A determination that packaging is incompatible for participation with a system must be issued by the Zentrale Stelle Verpackungsregister (Central Agency Packaging Register – ZSVR) on a case-by-case basis. No such determination has been issued to date. The issuance of a determination of system incompatibility by the ZSVR is only possible if the uptake of an article of packaging subject to system participation into a system could significantly undermine environmentally-friendly waste management, in particular the performance of proper and safe recovery, or if it could pose a danger to the public good, in particular health.
Anyone who places reusable packaging filled with goods on the German market should make this selection. Pursuant to section 3 (3) VerpackG, reusable packaging is packaging that is intended
- to be used multiple times for the same purpose, and its
- actual return and reuse is facilitated by suitable logistics and
- encouraged by an appropriate incentive system – usually a deposit.
All three of the criteria listed must be met, including a suitable incentive system. Even the fact that an article of packaging can – or is – used multiple times does not make it reusable packaging.
More information and examples:
For packaging to be classified as reusable packaging, the following requirements set out in section 3 (3) VerpackG must be met. Something can only be reusable packaging when arrangements made in advance make it reasonable to believe that it will be used multiple times.
1. Used multiple times for the same purpose
Classification as reusable packaging requires that packaging be suitable for multiple uses for the same purpose.
Later use must be for the same purpose as the first use because anything else might constitute repurposing.
Retail and grouped packaging that can be repurposed after its initial use is NOT exempt from the system participation requirement.
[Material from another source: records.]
(** Arguments outside the schema: a text latitude, an integer longitude
    and a key the schema does not know. *)
Definition loose_arguments : string :=
  "{" ++ quoted "units" ++ ":" ++ quoted "celsius" ++ "," ++
  quoted "latitude" ++ ":" ++ quoted "35.68" ++ "," ++
  quoted "longitude" ++ ":139}".
Definition loose_call : output_item :=
  ResponseFunctionToolCall loose_arguments "call_3" "get_weather" "fc_3" "completed".
Definition loose_world : World := scripted [loose_call] body_20_5.

(** Arguments with the longitude left out. *)
Definition incomplete_arguments : string := "{" ++ quoted "latitude" ++ ":35.68}".
Definition incomplete_call : output_item :=
  ResponseFunctionToolCall incomplete_arguments "call_4" "get_weather" "fc_4" "completed".
Definition incomplete_world : World := scripted [incomplete_call] body_20_5.

(** Two function calls in one answer. *)
Definition second_call : output_item :=
  ResponseFunctionToolCall recorded_arguments "call_5" "get_weather" "fc_5" "completed".
Definition parallel_world : World := scripted [recorded_call; second_call] body_20_5.

(** The characters of a decimal numeral, and the step by which
    [Json.digits_value] reads one of them. *)
Fixpoint uint_chars (d : Decimal.uint) : list ascii :=
  match d with
  | Decimal.Nil => []
  | Decimal.D0 d => "0"%char :: uint_chars d
  | Decimal.D1 d => "1"%char :: uint_chars d
  | Decimal.D2 d => "2"%char :: uint_chars d
  | Decimal.D3 d => "3"%char :: uint_chars d
  | Decimal.D4 d => "4"%char :: uint_chars d
  | Decimal.D5 d => "5"%char :: uint_chars d
  | Decimal.D6 d => "6"%char :: uint_chars d
  | Decimal.D7 d => "7"%char :: uint_chars d
  | Decimal.D8 d => "8"%char :: uint_chars d
  | Decimal.D9 d => "9"%char :: uint_chars d
  end.

Definition digit_step (a : Z) (c : ascii) : Z :=
  (10 * a + (Z.of_N (N_of_ascii c) - 48))%Z.

(** The value a computation ends with, seen through [f]. *)
Definition on_ending {A B} (f : A -> B) (o : outcome A) : outcome B :=
  match o with
  | Returned a => Returned (f a)
  | Raised e => Raised e
  end.

(** * Facts *)

(** ** The decoder always answers

    Every scanner leaves less input than it was given when it succeeds,
    so the fuel handed out by [Json.decode] is enough. *)

Module JsonFacts.
Import Json.
Local Open Scope nat_scope.

Lemma skip_ws_length cs : List.length (skip_ws cs) <= List.length cs.
Proof.
  induction cs as [|c r IH]; simpl; [lia|].
  destruct (is_ws c); simpl; lia.
Qed.

Lemma skip_ws_cons cs c r :
  skip_ws cs = c :: r -> List.length r < List.length cs.
Proof.
  intros H. pose proof (skip_ws_length cs) as L. rewrite H in L. simpl in L. lia.
Qed.

Lemma span_digits_length cs ds r :
  span_digits cs = (ds, r) -> List.length r <= List.length cs.
Proof.
  revert ds r. induction cs as [|c cs IH]; simpl; intros ds r H.
  - inversion H; subst; simpl; lia.
  - destruct (is_digit c).
    + destruct (span_digits cs) as [ds' r'] eqn:E. inversion H; subst.
      specialize (IH _ _ eq_refl). lia.
    + inversion H; subst; simpl; lia.
Qed.

Lemma strip_prefix_length p cs r :
  strip_prefix p cs = Some r -> List.length r + List.length p = List.length cs.
Proof.
  revert cs r. induction p as [|a p IH]; simpl; intros cs r H.
  - inversion H; subst; lia.
  - destruct cs as [|c cs]; [discriminate|].
    destruct (Ascii.eqb a c); [|discriminate].
    apply IH in H. simpl. lia.
Qed.

Lemma scan_int_part_length cs ip r :
  scan_int_part cs = Some (ip, r) -> List.length r < List.length cs.
Proof.
  unfold scan_int_part. destruct cs as [|c cs]; [discriminate|].
  destruct (Ascii.eqb c "0").
  - intros H; inversion H; subst; simpl; lia.
  - destruct (is_digit c); [|discriminate].
    destruct (span_digits cs) as [ds r'] eqn:E. intros H; inversion H; subst.
    apply span_digits_length in E. simpl; lia.
Qed.

Lemma scan_frac_length cs ds r :
  scan_frac cs = Some (ds, r) -> List.length r <= List.length cs.
Proof.
  unfold scan_frac. destruct cs as [|c cs]; [discriminate|].
  destruct (Ascii.eqb c "."); [|discriminate].
  destruct (span_digits cs) as [ds' r'] eqn:E.
  apply span_digits_length in E.
  destruct ds'; [discriminate|]. intros H; inversion H; subst. simpl; lia.
Qed.

Lemma scan_sign_length cs b r :
  scan_sign cs = (b, r) -> List.length r <= List.length cs.
Proof.
  unfold scan_sign. destruct cs as [|c cs].
  - intros H; inversion H; subst; simpl; lia.
  - destruct (Ascii.eqb c "-"); [intros H; inversion H; subst; simpl; lia|].
    destruct (Ascii.eqb c "+"); intros H; inversion H; subst; simpl; lia.
Qed.

Lemma scan_exp_length cs e r :
  scan_exp cs = Some (e, r) -> List.length r <= List.length cs.
Proof.
  unfold scan_exp. destruct cs as [|c cs]; [discriminate|].
  destruct (Ascii.eqb c "e" || Ascii.eqb c "E"); [|discriminate].
  destruct (scan_sign cs) as [neg r1] eqn:S1. apply scan_sign_length in S1.
  destruct (span_digits r1) as [ds r'] eqn:E. apply span_digits_length in E.
  destruct ds; [discriminate|]. intros H; inversion H; subst. simpl; lia.
Qed.

Lemma match_number_length cs v r :
  match_number cs = Some (v, r) -> List.length r < List.length cs.
Proof.
  unfold match_number.
  set (nr := match cs with
             | [] => (false, [])
             | c :: r0 => if Ascii.eqb c "-" then (true, r0) else (false, cs)
             end).
  assert (Hnr : List.length (snd nr) <= List.length cs).
  { subst nr. destruct cs as [|c cs]; simpl; [lia|].
    destruct (Ascii.eqb c "-"); simpl; lia. }
  destruct nr as [neg r0]. simpl in Hnr.
  destruct (scan_int_part r0) as [[ip r1]|] eqn:I; [|discriminate].
  apply scan_int_part_length in I.
  destruct (scan_frac r1) as [[fd r2]|] eqn:F.
  - apply scan_frac_length in F.
    destruct (scan_exp r2) as [[e r3]|] eqn:X.
    + apply scan_exp_length in X. intros H; inversion H; subst. lia.
    + intros H; inversion H; subst. lia.
  - destruct (scan_exp r1) as [[e r3]|] eqn:X.
    + apply scan_exp_length in X. intros H; inversion H; subst. lia.
    + intros H; inversion H; subst. lia.
Qed.

Lemma lit_length s cs r :
  lit s cs = Some r -> s <> EmptyString -> List.length r < List.length cs.
Proof.
  unfold lit. intros H Hs. apply strip_prefix_length in H.
  destruct s; [congruence|]. simpl in H. lia.
Qed.

Lemma scan_atom_length cs v r :
  scan_atom cs = Scanned v r -> List.length r < List.length cs.
Proof.
  unfold scan_atom.
  repeat match goal with
  | |- context [lit ?s cs] =>
      let E := fresh "E" in
      destruct (lit s cs) eqn:E;
      [ intros H; inversion H; subst; apply lit_length in E; [exact E|discriminate] | ]
  end.
  destruct (match_number cs) as [[v' r']|] eqn:N; [|discriminate].
  intros H; inversion H; subst. now apply match_number_length in N.
Qed.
Even in such a case, they would eventually, generally after the alternative purpose no longer needs to be served (e.g. as storage packaging), become packaging waste and ultimately need to be recovered by the systems.
Merely designating the packaging for a subjective intended purpose without any measures for its actual reuse is not sufficient. The packaging must be objectively suitable for reuse. That requires that the packaging have a certain sturdiness and be able to be cleaned.
2. Information about return and reuse (adequate logistics)
To be classified as reusable packaging, there must be adequate logistics in place to enable the actual return and reuse of the packaging.
Adequate return infrastructure must exist. Returns must be in fact made possible through return sites for final consumers. In addition, final consumers must be informed about the possibility of returning the packaging. If return options are limited (seasonal, location-based), that tends to suggest that adequate logistics are not in place.
3. Information about the incentive system (deposit)
Another requirement for classification as reusable packaging is an adequate incentive system that supports the return and reuse of the packaging. An incentive system is necessary because it was common in the past for used packaging to circulate less than two times.
A sufficiently high deposit, for example, will generally speaking constitute an adequate incentive system. Incentive systems must be adequate to motivate final consumers to actually return the packaging to the producer.
Using beverage bottles as an example: an adequate incentive system with a deposit of 1 cent is questionable on its face. The typical deposit amount in Germany is 8 or 15 cents. There is no rule that an incentive system must involve a deposit to be adequate; a give-away or price reduction when the packaging is returned would also be an option.
Reusable packaging includes, for example, containers for drinks or food where a deposit is reimbursed for the containers which are then reused, such as:
- plastic cups for hot beverages or
- plastic bowls for takeaway sales of food.